=== Assignment ===
Filter the records for "else" and keep each line that has it.

=== Provided information ===
--------------------
(** * PageRank: transition model, sampling estimator, iterative estimator

    A shallow embedding of [pagerank-pomme.py].

    Numbers.  The program computes with Python floats.  They are modelled
    here as exact rationals ([Q], compared with [==]), so every statement
    below is about the arithmetic the program writes down, not about
    rounding.  The threshold [0.001] is the rational 1/1000.

    Dictionaries.  A Python [dict] keeps its keys in insertion order and
    the program iterates over them in that order while it updates values
    in place, so a dictionary is an association list; a link set is a
    finite set ([gset]) of which only [len] and [in] are used. *)

From Stdlib Require Import QArith Qabs Lia Lqa Sorted.
From stdpp Require Import gmap strings list.

Open Scope Q_scope.

(** ** Python values *)

(** A page is named by a string. *)
Abbreviation page := string (only parsing).

(** A dictionary with string keys, keys in insertion order. *)
Definition dict (V : Type) := list (string * V).

(** The link graph returned by [crawl]: page -> set of pages. *)
Definition corpus := dict (gset page).

Inductive exn := KeyError | IndexError | ValueError | ZeroDivisionError.

(** The result of running a piece of Python: a value or an exception. *)
Inductive outcome (A : Type) :=
| Returns (a : A)
| Raises (e : exn).
Arguments Returns {A} a.
Arguments Raises {A} e.

(** Sequencing: an exception ends the computation ([x ← m; k]). *)
#[global] Instance outcome_bind : MBind outcome := λ A B k m,
  match m with
  | Returns a => k a
  | Raises e => Raises e
  end.

Fixpoint for_each {A B} (f : A → outcome B) (l : list A) : outcome (list B) :=
  match l with
  | [] => Returns []
  | a :: l' => b ← f a; bs ← for_each f l'; Returns (b :: bs)
  end.

Module Dict.

(** [list(d)], [for k in d] *)
Definition keys {V} (d : dict V) : list string := map fst d.

(** [d.values()] *)
Definition values {V} (d : dict V) : list V := map snd d.

Fixpoint get {V} (d : dict V) (k : string) : option V :=
  match d with
  | [] => None
  | (k', v) :: d' => if decide (k' = k) then Some v else get d' k
  end.

(** [d[k]] as an expression *)
Definition subscript {V} (d : dict V) (k : string) : outcome V :=
  match get d k with
  | Some v => Returns v
  | None => Raises KeyError
  end.
Lemma check_inv env t lat lng (zones : list DangerZone) : ∀ st u st' evs,
  _checkDangerZoneEntry_from env zones t lat lng st = Some (u, st', evs) →
  (st' = st ∧ evs = [])
  ∨ ∃ z, z ∈ zones ∧ z_isActive z = true
         ∧ inZone lat lng z = Some true
         ∧ t_status (tourist_at st t) = Safe
         ∧ _createEmergencyAlert env t Alert (z_name z) (z_level z)
             (set_tourist t (set_t_status Alert (tourist_at st t)) st)
           = Some (u, st', evs).
Proof.
  induction zones as [|z zones IH]; intros st u st' evs H; simpl in H.
  { tx_inv H. by left. }
  destruct (z_isActive z) eqn:Hact; simpl in H.
  - tx_inv H.
    + right. exists z. split; [apply list_elem_of_here|].
      match goal with
      | Hb : bool_decide _ = true |- _ => apply bool_decide_eq_true in Hb
      end.
      simpl. by repeat split.
    + by left.
    + apply IH in H as [?|(z0 & ? & ?)]; [by left|].
      right. exists z0. split; [by apply list_elem_of_further|done].
  - apply IH in H as [?|(z0 & ? & ?)]; [by left|].
    right. exists z0. split; [by apply list_elem_of_further|done].
Qed.

(** Takes a dispatched call apart, down to the storage it leaves. *)
Ltac call_inv H :=
  unfold addAdmin, removeAdmin, void, registerTourist, updateStatus,
    updateLocation, _checkDangerZoneEntry, createDangerZone,
    updateDangerZone, removeDangerZone, dismissAlert in H;
  tx_inv H;
  repeat match goal with
         | Hc : _checkDangerZoneEntry_from _ _ _ _ _ _ = Some _ |- _ =>
             apply check_inv in Hc as [[-> ->]|(? & ? & ? & ? & ? & Hc)]
         end;
  repeat match goal with
         | Hc : _createEmergencyAlert _ _ _ _ _ _ = Some _ |- _ =>
             apply createEmergencyAlert_inv in Hc as (-> & ? & ?)
         end;
  repeat match goal with
         | Hu : uint256 _ = Some _ |- _ => apply uint256_Some in Hu as [-> ?]
         end.

Lemma isAdmin_at_insert st a b (v : bool) :
  default false (<[a := v]> (isAdmin st) !! b)
  = if bool_decide (a = b) then v else isAdmin_at st b.
Proof.
  unfold isAdmin_at. case_bool_decide as H.
  - subst. by rewrite lookup_insert_eq.
  - by rewrite lookup_insert_ne.
Qed.

Lemma tourist_at_set_tourist_ne a b t st :
  a ≠ b → tourist_at (set_tourist a t st) b = tourist_at st b.
Proof.
  intros H. unfold tourist_at, set_tourist. simpl. by rewrite lookup_insert_ne.
Qed.

(** *** The admins *)

Lemma remove_swap_first (a : address) : ∀ (todo pre : list address),
  a ∈ todo →
  ∃ mid post,
    todo = mid ++ a :: post ∧ (a ∉ mid)
    ∧ remove_swap (length pre) a (pre ++ todo) todo
      = removelast (<[length (pre ++ mid) := List.last (pre ++ todo) 0]>
                      (pre ++ todo)).
Proof.
  induction todo as [|x todo IH]; intros pre Hin.
  { by apply elem_of_nil in Hin. }
  simpl. case_bool_decide as Hx.
  - subst x. exists [], todo. split; [done|]. split; [apply not_elem_of_nil|].
    by rewrite app_nil_r.
  - apply elem_of_cons in Hin as [?|Hin]; [congruence|].
    destruct (IH (pre ++ [x]) Hin) as (mid & post & -> & Hmid & Heq).
    exists (x :: mid), post. split; [done|].
    split; [apply not_elem_of_cons; split; [congruence|done]|].
    rewrite length_app in Heq. simpl in Heq.
    rewrite Nat.add_1_r in Heq. rewrite <- !app_assoc in Heq. simpl in Heq.
    by rewrite Heq.
Qed.

Lemma swap_pop_elements (a : address) (p q : list address) :
  NoDup (p ++ a :: q) →
  let r := removelast (<[length p := List.last (p ++ a :: q) 0]> (p ++ a :: q)) in
  NoDup r ∧ ∀ x, x ∈ r ↔ x ∈ p ++ a :: q ∧ x ≠ a.
Proof.
  intros Hnd r. unfold r. clear r.
  replace (length p) with (length p + 0)%nat by lia.
  rewrite insert_app_r. simpl.
  apply NoDup_app in Hnd as (Hp & Hpq & Haq).
  apply NoDup_cons in Haq as [Ha Hq].
  destruct (decide (q = [])) as [->|Hne].
  - rewrite List.last_last, List.removelast_last. split; [done|].
    intros x. rewrite elem_of_app, list_elem_of_singleton. split.
    + intros Hx. split; [by left|]. intros ->.
      apply (Hpq a Hx), list_elem_of_here.
    + intros [[?|?] ?]; done.
  - destruct (exists_last Hne) as (q' & y & ->).
    rewrite (app_comm_cons q' [y] a), app_assoc, List.last_last.
    rewrite (app_comm_cons q' [y] y), app_assoc, List.removelast_last.
    apply NoDup_app in Hq as (Hq' & Hq'y & _).
    assert (y ≠ a) as Hya.
    { intros ->. apply Ha, elem_of_app. right. apply list_elem_of_here. }
    assert (y ∉ q') as Hyq.
    { intros Hy. apply (Hq'y y Hy), list_elem_of_here. }
    split.
    + apply NoDup_app. split; [done|]. split.
      * intros x Hx Hx'. apply elem_of_cons in Hx' as [->|Hx'].
        -- apply (Hpq y Hx). apply list_elem_of_further, elem_of_app.
           right. apply list_elem_of_here.
        -- apply (Hpq x Hx). apply list_elem_of_further, elem_of_app.
           by left.
      * apply NoDup_cons. split; done.
    + intros x. clear Hp Hq' Hq'y Hne Hyq. set_solver.
Qed.

Lemma remove_swap_elements (a : address) (l : list address) :
  NoDup l → a ∈ l →
  NoDup (remove_swap 0 a l l)
  ∧ ∀ x, x ∈ remove_swap 0 a l l ↔ x ∈ l ∧ x ≠ a.
Proof.
  intros Hnd Hin.
  destruct (remove_swap_first a l [] Hin) as (mid & post & -> & _ & Heq).
  simpl in Heq. rewrite Heq. by apply swap_pop_elements.
Qed.

Ltac bools :=
  repeat match goal with
         | Hb : negb _ = true |- _ => apply negb_true_iff in Hb
         | Hb : negb _ = false |- _ => apply negb_false_iff in Hb
         | Hb : bool_decide _ = true |- _ => apply bool_decide_eq_true in Hb
         | Hb : bool_decide _ = false |- _ => apply bool_decide_eq_false in Hb
         end.

Lemma dispatch_admins_ok env0 env c st u st' evs :
  admins_ok env0 st → dispatch env c st = Some (u, st', evs) →
  admins_ok env0 st'.
Proof.
  intros (Ho & Hnd & Hiff & Hown) H. destruct c; simpl in H; call_inv H;
    try done;
    match goal with Hn : NoDup (admins ?s) |- _ => rename s into st0 end;
    bools.
  - split; [done|]. simpl. split; [|split].
    + apply NoDup_app. split; [done|]. split; [|apply NoDup_singleton].
      intros x Hx Hx'. apply list_elem_of_singleton in Hx' as ->.
      apply Hiff in Hx. congruence.
    + intros a. unfold isAdmin_at at 1. simpl. rewrite isAdmin_at_insert.
      rewrite elem_of_app, list_elem_of_singleton, Hiff.
      case_bool_decide; subst; split; auto.
      intros [?|?]; [done|congruence].
    + apply elem_of_app. by left.
  - assert (_admin ∈ admins st0) as Hin by by apply Hiff.
    destruct (remove_swap_elements _admin (admins st0) Hnd Hin) as [Hnd' Hel].
    split; [done|]. simpl. split; [done|]. split.
    + intros a. unfold isAdmin_at at 1. simpl. rewrite isAdmin_at_insert.
      rewrite Hel, Hiff. case_bool_decide; subst; split.
      * intros [_ ?]. done.
      * done.
      * intros [? _]. done.
      * intros ?. split; [done|congruence].
    + apply Hel. split; [done|congruence].
Qed.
--------------------
=== The answer ===
  | (k', v) :: d' => if decide (k' = k) then Some v else get d' k
  = if bool_decide (a = b) then v else isAdmin_at st b.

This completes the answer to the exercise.